Segment Open

(** [_on_deploy] in two steps, for a dictionary [d] already read: the
    link made in tbears mode, and everything from the deployer on. *)
Definition link_step (context : IconScoreContext) (a : Address) (d : Dict) : Eng M unit :=
  if eq_str (d !! "contentType") "application/tbears" then
    modify (fun w => set_mapper (delete_icon_score X a (mapper w)) w) ;;
    score_root_path <- gets (fun w => score_root_path X (mapper w)) ;;
    let target_path := path_join score_root_path (hex (to_bytes X a)) in
    os.makedirs target_path ;;
    let target_path :=
      path_join target_path (version_name (height (block context)) (index (tx context))) in
    except_FileExistsError_pass (os.symlink (d !! "content") target_path)
  else ret tt.

Definition hook_step (context : IconScoreContext) (t : DeployType) (a : Address)
    (l : loc) (d : Dict) : Eng M unit :=
  IconScoreDeployer.deploy a (d !! "content") (height (block context)) (index (tx context)) ;;
  db_exist <- gets (fun w => is_exist_db X a (mapper w)) ;;
  score <- Engine.mapper_get_icon_score X context a ;;
  match score with
  | None => raise (InvalidParamsException (MsgAddr "score is None : " a))
  | Some score =>
      if negb db_exist
      then Engine._initialize_score X context (hook_of t score)
             (held_in l d) (default (VDict []) (d !! "params"))
      else ret tt
  end.

Lemma _on_deploy_steps context t a l d (w : World M) :
  heap w !! l = Some d →
  Engine._on_deploy X context t a l w
  = bind (link_step context a d) (fun _ => hook_step context t a l d) w.
Proof.
  intros Hd. unfold Engine._on_deploy, link_step, hook_step.
  do 3 (unfold bind at 1; unfold dict_get at 1; rewrite Hd; cbv beta iota).
  reflexivity.
Qed.

Lemma link_step_frame context a d (w : World M) :
  let w' := snd (link_step context a d w) in
  trace w' = trace w ∧ heap w' = heap w ∧ storage w' = storage w ∧ slots w' = slots w
  ∧ mapper w' = mapper_at_check a d w.
Proof.
  unfold link_step, mapper_at_check. cbv zeta.
  destruct (eq_str _ _); [|done]. eng_unfold. simpl.
  repeat case_match; simplify_eq/=; done.
Qed.

Lemma hook_step_calls context t a l d (w : World M) :
  let out := hook_step context t a l d w in
  ∃ calls,
    trace (snd out)
    = trace w ++ EvDeployerDeploy a (d !! "content") (height (block context))
                   (index (tx context)) :: calls
    ∧ (calls = [] ∨ ∃ score kw, calls = [EvCall (hook_of t score) kw]
                      ∧ is_exist_db X a (mapper w) = false)
    ∧ (is_exist_db X a (mapper w) = true → calls = []).
Proof.
  cbv zeta. unfold hook_step. eng_unfold. simpl.
  set (ev := EvDeployerDeploy _ _ _ _).
  set (w1 := match slots w !! _ with Some _ => _ | None => _ end).
  assert (trace w1 = trace w ++ [ev] ∧ mapper w1 = mapper w) as [Ht Hm].
  { unfold w1. by destruct (slots w !! _). }
  rewrite Hm. destruct (get_icon_score X context a w1) as [[score|] m]; simpl.
  - destruct (is_exist_db X a (mapper w)) eqn:Hdb; simpl.
    + exists []. rewrite Ht. auto.
    + destruct (_initialize_score_calls context (hook_of t score) (held_in l d)
                  (default (VDict []) (d !! "params")) (set_mapper m w1)) as [_ [H|[kw H]]].
      * exists []. rewrite H. simpl. rewrite Ht. auto.
      * exists [EvCall (hook_of t score) kw]. rewrite H. simpl. rewrite Ht, <- app_assoc.
        split; [done|]. split; [|done]. right. eauto.
  - exists []. rewrite Ht. auto.
Qed.

Lemma _on_deploy_calls context t a l d (w : World M) :
  heap w !! l = Some d →
  let out := Engine._on_deploy X context t a l w in
  ∃ evs, trace (snd out) = trace w ++ evs
    ∧ (hook_calls evs = []
       ∨ ∃ score kw, hook_calls evs = [(hook_of t score, kw)]
           ∧ is_exist_db X a (mapper_at_check a d w) = false)
    ∧ (is_exist_db X a (mapper_at_check a d w) = true → hook_calls evs = []).
Proof.
  intros Hd. cbv zeta. rewrite (_on_deploy_steps _ _ _ _ _ _ Hd). unfold bind.
  destruct (link_step_frame context a d w) as (Ht & _ & _ & _ & Hm).
  destruct (link_step context a d w) as [[[u|e]|] w1]; simpl in *.
  2,3: exists []; rewrite app_nil_r; auto.
  destruct (hook_step_calls context t a l d w1) as (calls & Hc & Hor & Hdb).
  eexists. rewrite Hc, Ht. split; [reflexivity|]. rewrite Hm in *.
  destruct Hor as [->|(score & kw & -> & Hno)]; simpl; [auto|].
  split; [right; eauto|]. intros H. rewrite Hno in H. discriminate.
Qed.
End Hooks.

(** ** What [_score_deploy] and [deploy] do, step by step *)

Section Steps.
Context {M : Type} (X : Externals M) (self : IconScoreDeployEngine).

(** The content-type dispatch of [_score_deploy] on a dictionary [d]: the
    dictionary it leaves, or the exception it raises. *)
Definition decoded (d : Dict) : Result Dict :=
  if eq_str (d !! "contentType") "application/tbears" then Ok d
  else if eq_str (d !! "contentType") "application/zip" then
    match d !! "content" with
    | None => Raise (KeyError "content")
    | Some (VStr s) =>
        match fromhex (drop_str 2 s) with
        | Some b => Ok (<["content" := VBytes b]> d)
        | None => Raise ValueError
        end
    | Some _ => Raise TypeError
    end
  else Raise (InvalidParamsException (MsgVal "Invalid contentType: " (d !! "contentType"))).

Lemma set_heap_id l d (w : World M) :
  heap w !! l = Some d → set_heap (<[l := d]> (heap w)) w = w.
Proof. intros H. destruct w. unfold set_heap. simpl in *. by rewrite insert_id. Qed.

Lemma _score_deploy_decoded context t a l d (w : World M) :
  heap w !! l = Some d →
  Engine._score_deploy X context t a l w
  = match decoded d with
    | Ok d' => Engine._on_deploy X context t a l (set_heap (<[l := d']> (heap w)) w)
    | Raise e => (Done (Raise e), w)
    end.
Proof.
  intros Hd. unfold Engine._score_deploy, decoded.
  unfold bind at 1. unfold dict_get at 1. rewrite Hd. cbv beta iota.
  destruct (eq_str (d !! "contentType") "application/tbears").
  { unfold bind, ret. by rewrite set_heap_id. }
  destruct (eq_str (d !! "contentType") "application/zip"); [|reflexivity].
  unfold bind at 1 2. unfold dict_getitem, dict_get, bind. rewrite Hd.
  destruct (d !! "content") as [[s|b|z|kvs]|]; try reflexivity.
  unfold ret, raise, fromhex_from_2, dict_setitem.
  destruct (fromhex (drop_str 2 s)); [|reflexivity].
  cbv beta iota delta [ret]. by rewrite Hd.
Qed.

(** The world once [deploy] has found the record [r] of the hash: the
    call is on the trace, a new dictionary holds the recorded calldata,
    and [update_score_info] has run. *)
Definition promoted (h : bytes) (r : TxDeployRecord) (w : World M) : World M :=
  set_storage (DeployStorage.promote (rec_score_address r) h (storage w))
    (set_heap (<[fresh (dom (heap w)) := rec_data r]> (heap w))
       (set_trace (trace w ++ [EvDeploy h]) w)).

Lemma deploy_unfold context h (w : World M) :
  Engine.deploy X context h w
  = match tx_records (storage w) !! h with
    | None =>
        (Done (Raise (InvalidParamsException (MsgHash "tx_params is None : " h))),
         set_trace (trace w ++ [EvDeploy h]) w)
    | Some r =>
        match deploy_infos (storage w) !! rec_score_address r with
        | None =>
            (Done (Raise (InvalidParamsException
                            (MsgAddr "deploy_info is None : " (rec_score_address r)))),
             promoted h r w)
        | Some _ =>
            Engine._score_deploy X context (rec_deploy_type r) (rec_score_address r)
              (fresh (dom (heap w))) (promoted h r w)
        end
    end.
Proof.
  unfold Engine.deploy. eng_unfold. simpl.
  destruct (tx_records (storage w) !! h) as [r|]; simpl; [|reflexivity].
  rewrite lookup_alter_eq. fold (promoted h r w).
  by destruct (deploy_infos (storage w) !! rec_score_address r).
Qed.

Lemma promoted_heap h r (w : World M) :
  heap (promoted h r w) !! fresh (dom (heap w)) = Some (rec_data r).
Proof. simpl. apply lookup_insert_eq. Qed.

(** An address with no [DeployInfo] is left as it is by the promotion. *)
Lemma promote_absent a h (s : Storage) :
  deploy_infos s !! a = None → DeployStorage.promote a h s = s.
Proof.
  intros H. destruct s as [infos recs]. unfold DeployStorage.promote. simpl in *.
  f_equal. apply map_eq. intros k. destruct (decide (a = k)) as [->|Hne].
  - by rewrite lookup_alter_eq, H.
  - by rewrite lookup_alter_ne.
Qed.
End Steps.

Section AtMostOnce.
Context {M : Type} (X : Externals M).

(** Two properties of a SCORE mapper: resolving an instance leaves the
    database of the address in existence, and dropping the cached
    instance does not remove the database. *)
Definition resolution_creates_db : Prop :=
  ∀ context a (w : World M) score m,
    get_icon_score X context a w = (Some score, m) → is_exist_db X a m = true.

Definition delete_keeps_db : Prop :=
  ∀ a m, is_exist_db X a (delete_icon_score X a m) = is_exist_db X a m.




Lemma decoded_content_type d d' :
  decoded d = Ok d' → d' !! "contentType" = d !! "contentType".
Proof.
  unfold decoded. repeat case_match; intros [= <-]; try done.
  by rewrite lookup_insert_ne.
Qed.

Lemma deploy_no_calls context h r (v : World M) :
  delete_keeps_db →
  tx_records (storage v) !! h = Some r →
  is_exist_db X (rec_score_address r) (mapper v) = true →
  hook_calls (trace (snd (Engine.deploy X context h v))) = hook_calls (trace v).
Proof.
  intros Hdel Hr Hdb. rewrite deploy_unfold, Hr.
  assert (hook_calls (trace v ++ [EvDeploy h]) = hook_calls (trace v)) as Hev.
  { rewrite hook_calls_app. simpl. by rewrite app_nil_r. }
  destruct (deploy_infos (storage v) !! rec_score_address r); [|done].
  rewrite (_score_deploy_decoded _ _ _ _ _ _ _ (promoted_heap h r v)).
  destruct (decoded (rec_data r)) as [d'|e] eqn:Hdec; [|done].
  set (w1 := set_heap _ _).
  destruct (_on_deploy_calls X context (rec_deploy_type r) (rec_score_address r)
              (fresh (dom (heap v))) d' w1) as (evs & Ht & _ & Hno).
  { simpl. apply lookup_insert_eq. }
  rewrite Ht, hook_calls_app, Hno; [by rewrite app_nil_r|].
  unfold mapper_at_check. destruct (eq_str _ _); [rewrite Hdel|]; exact Hdb.
Qed.

End AtMostOnce.

(** ** The exceptions of [_score_deploy] *)

Section Raises.
Context {M : Type} (X : Externals M).

(** What [_score_deploy] can raise for the address [a]: the two
    [InvalidParamsException]s of its own, the Python errors of the
    dictionary, decoding and file system calls, and whatever the type
    converter or the hook raises. *)
Definition raised_by_score_deploy (a : Address) (e : Exception) : Prop :=
  match e with
  | InvalidParamsException (MsgVal text _) => text = "Invalid contentType: "
  | InvalidParamsException (MsgAddr text a') => text = "score is None : " ∧ a' = a
  | InvalidParamsException _ | InvalidRequestException _ => False
  | KeyError _ | TypeError | ValueError | FileExistsError _ | FileNotFoundError
  | NotADirectoryError | OSError _ | Propagated _ => True
  end.

Lemma _initialize_score_raises context m held p (w : World M) e :
  fst (Engine._initialize_score X context m held p w) = Done (Raise e) →
  e = TypeError ∨ ∃ f, e = Propagated f.
Proof.
  unfold Engine._initialize_score. cbv zeta.
  destruct p as [s|b|z|kvs].
  1-3: destruct (convert_data_params _ _ _).1; eng_unfold; simpl; intros [= <-]; eauto.
  destruct (convert_data_params _ _ _) as [exc converted].
  destruct held; eng_unfold; simpl; repeat case_match; simplify_eq/=;
    intros [= <-]; eauto.
Qed.

(** The exceptions of the [os] calls. *)
Definition os_error (e : Exception) : Prop :=
  match e with
  | TypeError | ValueError | FileExistsError _ | FileNotFoundError | NotADirectoryError
  | OSError _ => True
  | _ => False
  end.

Lemma mkdirs_along_error f qs p e f' :
  os.mkdirs_along f qs p = (Some e, f') → os_error e.
Proof.
  revert f. induction qs as [|q qs IH]; intros f; simpl.
  - unfold os.mkdir_leaf, os.path_error.
    repeat case_match; intros ?; simplify_eq/=; exact I.
  - unfold os.mkdir_ancestor, os.path_error.
    repeat case_match; simplify_eq/=; eauto; intros ?; simplify_eq/=; exact I.
Qed.

Lemma symlink_error_os src dst e : os.symlink_error src dst = Some e → os_error e.
Proof.
  unfold os.symlink_error, os.source_error, os.path_error.
  repeat case_match; intros ?; simplify_eq; exact I.
Qed.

Segment Closed

## Work instruction
Reproduce exactly the first line of the listing and every line after it, through the one containing "then Engine._initialize_score X". Nothing else belongs in the output.

## Written answer
(** [_on_deploy] in two steps, for a dictionary [d] already read: the
    link made in tbears mode, and everything from the deployer on. *)
Definition link_step (context : IconScoreContext) (a : Address) (d : Dict) : Eng M unit :=
  if eq_str (d !! "contentType") "application/tbears" then
    modify (fun w => set_mapper (delete_icon_score X a (mapper w)) w) ;;
    score_root_path <- gets (fun w => score_root_path X (mapper w)) ;;
    let target_path := path_join score_root_path (hex (to_bytes X a)) in
    os.makedirs target_path ;;
    let target_path :=
      path_join target_path (version_name (height (block context)) (index (tx context))) in
    except_FileExistsError_pass (os.symlink (d !! "content") target_path)
  else ret tt.

Definition hook_step (context : IconScoreContext) (t : DeployType) (a : Address)
    (l : loc) (d : Dict) : Eng M unit :=
  IconScoreDeployer.deploy a (d !! "content") (height (block context)) (index (tx context)) ;;
  db_exist <- gets (fun w => is_exist_db X a (mapper w)) ;;
  score <- Engine.mapper_get_icon_score X context a ;;
  match score with
  | None => raise (InvalidParamsException (MsgAddr "score is None : " a))
  | Some score =>
      if negb db_exist
      then Engine._initialize_score X context (hook_of t score)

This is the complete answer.